본원의 또 다른 측면은, 상기 포스포콜린에 의해 표면개질된 자성나노입자를 C-반응성 단백질을 함유하는 시료 용액에 첨가하여 상기 자성나노입자와 C-반응성 단백질의 복합체(complex)를 형성하는 단계; 상기 복합체를 자석을 이용하여 상기 시료 용액으로부터 분리하는 단계; 및, 상기 분리된 복합체를 해리제(dissociating agent)에 의하여 분해시켜 상기 C-반응성 단백질을 분리하는 단계:를 포함하는, C-반응성 단백질을 분리방법을 제공한다.

본원에 의하여, 포스포콜린에 의해 표면개질된 자성나노입자, 그의 제조 방법, 및 상기 포스포콜린에 의해 표면개질된 자성나노입자 및 자석을 이용하여 간단한 공정에 의하여 단백질을 용이하게 분리할 수 있는 방법이 제공될 수 있다. 상기 포스포콜린에 의해 표면개질된 자성나노입자는 C-반응성 단백질을 간편하고 고순도로 분리하는 데 이용할 수 있어, 기존의 포스포콜린 친화성 수지(phosphocholine affinity resin)를 사용하는 경우보다 간편하며 높은 순도로 C-반응성 단백질을 분리 정제할 수 있다. 또한, 상기 본원에 따른 포스포콜린에 의해 표면개질된 자성나노입자는 정제용 재료로서 보관이 쉽고 반복사용이 가능하다. 이에, 상기 본원에 따른 포스포콜린에 의해 표면개질된 자성나노입자는 혈청으로부터 신속하고 용이하게 고순도로 C-반응성 단백질의 단리시킬 수 있으며, 다른 단백질 정제 분리에도 응용할 수 있다.
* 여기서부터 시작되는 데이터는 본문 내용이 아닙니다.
(** The loop, from item number [i] on. *)
Fixpoint group_loop (i : nat) (items : list scan_item) (st : group_state) : total_res group_state :=
  match items with
  | [] => Ok st
  | item :: items => st ← group_step i item st; group_loop (S i) items st
  end.
End grouping.

(** ** The passes after the loop *)

(** [item_gid[i]]: the group of item [i], 0 where no group lists it. *)
Definition item_gid (n : nat) (gs : list (list nat)) : list nat :=
  (fix go (gid : nat) (gs : list (list nat)) (acc : list nat) : list nat :=
     match gs with
     | [] => acc
     | g :: gs => go (S gid) gs (foldl (λ acc i, <[i := gid]> acc) acc g)
     end) 0%nat gs (replicate n 0%nat).

(** [for (i, item) in items.iter().enumerate() { m.entry(key).or_default().push(i) }],
    for the items that [sel] selects. *)
Definition index_by {K} `{Countable K} (key : scan_item → K) (sel : nat → bool)
    (items : list scan_item) : gmap K (list nat) :=
  (fix go (i : nat) (items : list scan_item) (m : gmap K (list nat)) : gmap K (list nat) :=
     match items with
     | [] => m
     | item :: items =>
         go (S i) items
           (if sel i then <[key item := default [] (m !! key item) ++ [i]]> m else m)
     end) 0%nat items ∅.

(** The order in which a [HashMap] yields its values is not specified: any
    rearrangement of them. *)
Record hash_order := {
  reorder : list (list nat) → list (list nat);
  reorder_perm : ∀ l, reorder l ≡ₚ l }.
Definition map_values {K} `{Countable K} (order : hash_order) (m : gmap K (list nat)) : list (list nat) :=
  reorder order ((map_to_list m).*2).

(** [sort_unstable(); dedup()] on indices *)
Definition sort_dedup (l : list nat) : list nat := merge_sort Nat.le (remove_dups l).

(** The pairs [(gids[i], gids[j])] with [i < j]. *)
Fixpoint all_pairs (l : list nat) : list (nat * nat) :=
  match l with [] => [] | x :: l => map (λ y, (x, y)) l ++ all_pairs l end.

Section passes.
Context `{Platform} (ctx : grouping_context) (order : hash_order).

(** The key of the backfill candidates: scope and v1 content hash. *)
Definition backfill_key (item : scan_item) : bstring * bstring :=
  (match scope ctx with Global => [] | PerSource => path_key item end, scan_content_hash item).

(** Whether the pass unites two groups: a real MID is involved and the bound
    MIDs of the two groups are compatible. *)
Definition backfill_edge (bounds : list (option bstring)) (ga gb : nat) : bool :=
  let ma := bounds !! ga ≫= id in
  let mb := bounds !! gb ≫= id in
  (bool_decide (is_Some (mid_present ma)) || bool_decide (is_Some (mid_present mb)))
  && (mid_join_compatible ma mb true).1.

(** The pairs of groups that the pass unites, in the order of the loops. *)
Definition backfill_edges (items : list scan_item) (gs : list (list nat))
    (bounds : list (option bstring)) : list (nat * nat) :=
  let gids := item_gid (length items) gs in
  values ← map_values order (index_by backfill_key (λ _, true) items);
  filter (λ e, backfill_edge bounds e.1 e.2 = true)
    (all_pairs (sort_dedup (omap (λ i, gids !! i) values))).

(** The rebuilt groups: old groups in order, appended to the group of their root. *)
Record rebuilt := {
  re_parent : list nat; root_to_new : gmap nat nat;
  new_groups : list (list nat); new_bounds : list (option bstring) }.

(** The new group of a root, created when the root is met for the first time. *)
Definition new_group_of (bounds : list (option bstring)) (root : nat) (r : rebuilt) : nat * rebuilt :=
  match root_to_new r !! root with
  | Some ngid => (ngid, r)
  | None =>
      let ngid := length (new_groups r) in
      (ngid, r {{ root_to_new ::= insert root ngid;
                  new_groups ::= λ l, l ++ [[]];
                  new_bounds ::= λ l, l ++ [bounds !! root ≫= id] }})
  end.

Definition rebuild_step (bounds : list (option bstring)) (old_gid : nat) (members : list nat)
    (r : rebuilt) : total_res rebuilt :=
  '(root, par) ← find (S (length (re_parent r))) (re_parent r) old_gid;
  let '(ngid, r) := new_group_of bounds root (r {{ re_parent := par }}) in
  g ← get_at (new_groups r) ngid;
  let r := r {{ new_groups ::= insert ngid (g ++ members) }} in
  b ← get_at (new_bounds r) ngid;
  Ok (match mid_present b, mid_present (bounds !! old_gid ≫= id) with
      | None, Some m => r {{ new_bounds ::= insert ngid (Some m) }}
      | _, _ => r
      end).

Fixpoint rebuild (bounds : list (option bstring)) (old_gid : nat) (gs : list (list nat))
    (r : rebuilt) : total_res rebuilt :=
  match gs with
  | [] => Ok r
  | g :: gs => r ← rebuild_step bounds old_gid g r; rebuild bounds (S old_gid) gs r
  end.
도 1은 본원의 일 실시예에 따른 MNPs로 개질된 VPC의 합성에 대한 개략도이다.
도 2는 본원의 일 실시예에 따른 Zetasizer에 의한 입자 크기 분석: (a) MPS-MNP; (b) VPC-MNP 을 나타낸 그래프이다.
도 3은 본원의 일 실시예에 따른 MNPs의 TEM 이미지: (a) MPS-MNP; (b) VPC-MNP 이다.
도 4는 본원의 일 실시예에 따른 MPS-MNPs 및 VPC-MNPs 사이의 CRP 결합능의 비교 그래프이다.
도 5는 본원의 일 실시예에 따른 MPS-MNPs 및 VPC-MNPs 에 대하여 CRP 단독 처리 후의 SDS-PAGE 결과이다.
도 6은 본원의 일 실시예에 따른 MNPs를 이용하여 N-혈청과 CRP를 함께 처리하여 CRP 단리효과를 분석한 SDS-PAGE 결과이다.
도 7은 본원의 일 실시예에 따른 P-혈청 및 탄산 탈수효소의 공동처리 후에, MNPs를 이용한 P-혈청으로부터 CRP의 단리 결과이다.
도 8은 본원의 일 실시예에 따른 MALDI-TOF에 의한 SDS-PAGE 로부터 단백질 밴드의 동정: (a) CRP-스파이크된 N-혈청으로부터 단리된 CRP; (b) P-혈청으로부터의 단리된 CRP 이다.
도 9는 본원의 일 실시예에 따른 VPC의 합성 스킴이다.

이하, 첨부한 도면을 참조하여 본 발명이 속하는 기술 분야에서 통상의 지식을 가진 자가 용이하게 실시할 수 있도록 본원의 구현예 및 실시예를 상세히 설명한다.

그러나 본원은 여러 가지 상이한 형태로 구현될 수 있으며 여기에서 설명하는 구현예 및 실시예에 한정되지 않는다. 그리고 도면에서 본 발명을 명확하게 설명하기 위해서 설명과 관계없는 부분은 생략하였으며, 명세서 전체를 통하여 유사한 부분에 대해서는 유사한 도면 부호를 붙였다.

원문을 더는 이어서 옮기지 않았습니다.